One 2023 clip, which went viral on social media after the local ABC affiliate published a story about it in September, shows tenant Michele Watley holding a baseball bat and repeatedly telling Levin and his wife, attorney Dunniela Kaufman, to “back up.” The video ends abruptly with Levin claiming Watley “hit my fucking wife” and telling her to “get in your place.”

The incident prompted widespread sympathy for Levin as the outlet presented him as a beleaguered property owner unable to evict a tenant who he claims has denied entry for inspections and repairs and hasn’t paid rent since 2023.

“I never thought I’d be a poster child, nor do I want to be, for everything that’s wrong with rental laws in the District of Columbia,” Levin told WJLA.

For Watley, who is the sole remaining tenant in the building, the video unleashed a storm of online vitriol, harassment, and threats, with many openly advocating for violence against her and calling her a “squatter.”

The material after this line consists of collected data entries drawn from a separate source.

Lemma bit_words_map (wl : list string) (bin : string) (count i : nat) :
  bit_string bin -> ((i + count) * 11 <= String.length bin)%nat ->
  Mnemonic.bit_words wl bin count i
  = map (fun j => nth (N.to_nat (Js.read_bits (chunk 11 bin j) 0)) wl EmptyString)
        (seq i count).
Proof.
  intros Hb. revert i. induction count as [|k IH]; intros i Hl;
    cbn [Mnemonic.bit_words seq map]; [reflexivity|].
  change 11 with (Z.of_nat 11). rewrite slice_chunk by lia.
  rewrite parseInt2_chunk by (auto; lia). f_equal. apply IH. lia.
Qed.

Lemma writeUInt8_length (buf buf' : list byte) (value : option N) (offset : nat) :
  Mnemonic.writeUInt8 buf value offset = Ok buf' -> List.length buf' = List.length buf.
Proof.
  unfold Mnemonic.writeUInt8. destruct (Nat.ltb_spec offset (List.length buf)) as [Hlt|];
    [|discriminate].
  intros E. injection E as <-.
  rewrite length_app, length_firstn, length_cons.
  change (match buf with [] => [] | _ :: l => skipn offset l end) with (skipn (S offset) buf).
  rewrite length_skipn. lia.
Qed.

Lemma write_bytes_map (bin : string) (count i : nat) (buf : list byte) :
  bit_string bin -> ((i + count) * 8 <= String.length bin)%nat ->
  List.length buf = (i + count)%nat ->
  Mnemonic.write_bytes bin count i buf
  = Ok (firstn i buf
        ++ map (fun j => Buffer.byte_of_N (Js.read_bits (chunk 8 bin j) 0)) (seq i count))%list.
Proof.
  intros Hb. revert i buf. induction count as [|k IH]; intros i buf Hl Hn;
    cbn [Mnemonic.write_bytes seq map].
  - rewrite app_nil_r, firstn_all2 by lia. reflexivity.
  - change 8 with (Z.of_nat 8). rewrite slice_chunk by lia.
    rewrite parseInt2_chunk by (auto; lia).
    unfold Mnemonic.writeUInt8.
    destruct (Nat.ltb_spec i (List.length buf)) as [Hlt|]; [|lia].
    cbn [bind]. rewrite IH.
    + f_equal. replace (S i) with (List.length (firstn i buf) + 1)%nat at 1
        by (rewrite length_firstn; lia).
      rewrite firstn_app_2. cbn [firstn]. rewrite <- app_assoc. reflexivity.
    + lia.
    + rewrite length_app, length_firstn, length_cons, length_skipn. lia.
Qed.

(** Writing past the end of the buffer throws. *)
Lemma write_bytes_overflow (bin : string) (count i : nat) (buf : list byte) :
  (List.length buf < i + count)%nat -> (0 < count)%nat ->
  fails (Mnemonic.write_bytes bin count i buf).
Proof.
  revert i buf. induction count as [|k IH]; intros i buf Hl Hc; [lia|].
  cbn [Mnemonic.write_bytes].
  destruct (Mnemonic.writeUInt8 buf _ i) as [buf'|msg] eqn:E.
  - cbn [bind]. pose proof (writeUInt8_length _ _ _ _ E) as Hlen.
    unfold Mnemonic.writeUInt8 in E.
    destruct (Nat.ltb_spec i (List.length buf)) as [Hlt|]; [|discriminate].
    apply IH; lia.
  - eexists. reflexivity.
Qed.

Lemma slice_prefix (s : string) (k : nat) :
  (k <= String.length s)%nat -> Js.slice s 0 (Z.of_nat k) = substring 0 k s.
Proof.
  intros Hk. unfold Js.slice. cbn [Z.ltb Z.compare].
  destruct (Z.ltb_spec (Z.of_nat k) 0) as [|_]; [lia|].
  f_equal; lia.
Qed.

Lemma slice_last (s : string) (k : nat) :
  (1 <= k <= String.length s)%nat ->
  Js.slice_from s (- Z.of_nat k) = substring (String.length s - k) k s.
Proof.
  intros Hk. unfold Js.slice_from, Js.slice.
  destruct (Z.ltb_spec (- Z.of_nat k) 0) as [_|]; [|lia].
  destruct (Z.ltb_spec (Z.of_nat (String.length s)) 0) as [|_]; [lia|].
  f_equal; lia.
Qed.

(** The bytes of a phrase the bits of which are 33 for every 4 bytes. *)
Lemma nonhash_buffer_value (bin : string) (m : nat) :
  bit_string bin -> String.length bin = (33 * m)%nat ->
  Mnemonic.nonhash_buffer bin = Ok (bytes_of bin (4 * m)).
Proof.
  intros Hb Hl. unfold Mnemonic.nonhash_buffer. rewrite Hl.
  assert (E1 : Z.of_nat (33 * m) - (Z.of_nat (33 * m) + 32) / 33 = Z.of_nat (32 * m)).
  { assert ((Z.of_nat (33 * m) + 32) / 33 = Z.of_nat m); [|lia].
    symmetry. apply Z.div_unique with (r := 32); lia. }
  rewrite E1, slice_prefix by lia.
  rewrite length_substring by lia.
  assert (E2 : Z.to_nat (Z.of_nat (32 * m) / 8) = (4 * m)%nat).
  { assert (Z.of_nat (32 * m) / 8 = Z.of_nat (4 * m)); [|lia].
    symmetry. apply Z.div_unique with (r := 0); lia. }
  assert (E3 : Z.to_nat ((Z.of_nat (32 * m) + 7) / 8) = (4 * m)%nat).
  { assert ((Z.of_nat (32 * m) + 7) / 8 = Z.of_nat (4 * m)); [|lia].
    symmetry. apply Z.div_unique with (r := 7); lia. }
  rewrite E2, E3, write_bytes_map.
  - reflexivity.
  - exact Hb.
  - lia.
  - rewrite repeat_length. lia.
Qed.

Lemma bytes_of_length (bin : string) (n : nat) : List.length (bytes_of bin n) = n.
Proof. unfold bytes_of. now rewrite length_map, length_seq. Qed.

Lemma bytes_of_bits (entropy : list byte) (t : string) :
  bytes_of (flat (map byte8 entropy) ++ t) (List.length entropy) = entropy.
Proof.
  apply (nth_ext _ _ Byte.x00 Byte.x00); [apply bytes_of_length|].
  intros j Hj. rewrite bytes_of_length in Hj. unfold bytes_of.
  set (f := fun j => Buffer.byte_of_N _).
  rewrite (nth_indep _ Byte.x00 (f O)) by (now rewrite length_map, length_seq).
  rewrite map_nth, seq_nth by exact Hj. unfold f. cbn [Nat.add].
  destruct (nth_error entropy j) as [b|] eqn:E; [|apply nth_error_None in E; lia].
  rewrite chunk_append by (rewrite bytes8_length; lia).
  rewrite (bytes8_chunk _ _ _ E).
  destruct (byte8_bits b) as (_ & _ & ->). rewrite byte_of_to_N.
  symmetry. now apply nth_error_nth.
Qed.

Lemma words_of_length (wl : list string) (bin : string) (n : nat) :
  List.length (words_of wl bin n) = n.
Proof. unfold words_of. now rewrite length_map, length_seq. Qed.

Lemma words_of_known (wl : list string) (bin : string) (n : nat) :
  (2048 <= List.length wl)%nat -> bit_string bin -> (n * 11 <= String.length bin)%nat ->
  Forall (fun w => In w wl) (words_of wl bin n).
Proof.
  intros Hwl Hb Hl. unfold words_of. apply Forall_map, Forall_forall.
  intros j Hj. apply in_seq in Hj. apply nth_In.
  destruct (chunk_bits 11 bin j Hb) as (H1 & H2); [lia|].
  destruct (read_bits_spec (chunk 11 bin j) 0 H1) as (_ & Hlt).
  rewrite H2 in Hlt. change (2 ^ N.of_nat 11)%N with 2048%N in Hlt. lia.
Qed.

(** The bits of the words of [bin] are [bin] again. *)
Lemma words_of_bits (wl : list string) (bin : string) (n : nat) :
  NoDup wl -> (2048 <= List.length wl)%nat -> bit_string bin ->
  String.length bin = (n * 11)%nat ->
  flat (map (word11 wl) (words_of wl bin n)) = bin.
Proof.
  intros Hnd Hwl Hb Hl. unfold words_of. rewrite map_map.
  rewrite (map_ext_in _ (chunk 11 bin)).
  - rewrite flat_chunks, <- Hl. apply substring_whole.
  - intros j Hj. apply in_seq in Hj.
    destruct (chunk_bits 11 bin j Hb) as (H1 & H2); [lia|].
    destruct (read_bits_spec (chunk 11 bin j) 0 H1) as (_ & Hlt).
    rewrite H2 in Hlt. change (2 ^ N.of_nat 11)%N with 2048%N in Hlt.
    unfold word11. rewrite indexOf_nth by (auto; lia).
    set (x := Js.read_bits (chunk 11 bin j) 0).
    replace (Z.to_N (Z.of_nat (N.to_nat x))) with x by lia.
    subst x. apply pad_read_bits; [lia|exact H1|exact H2].
Qed.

Levin also testified before the D.C. Council in December about his plight as a landlord, rattling off several instances where Watley allegedly obstructed his efforts to inspect or repair issues in her unit, which he described as a “225-square-foot basement unit with no kitchen.” (Her unit does have a kitchen, court records show.) WJLA published a follow-up story with the headline: “Landlord losing money as tenant denies access in battle over Capitol Hill apartment.”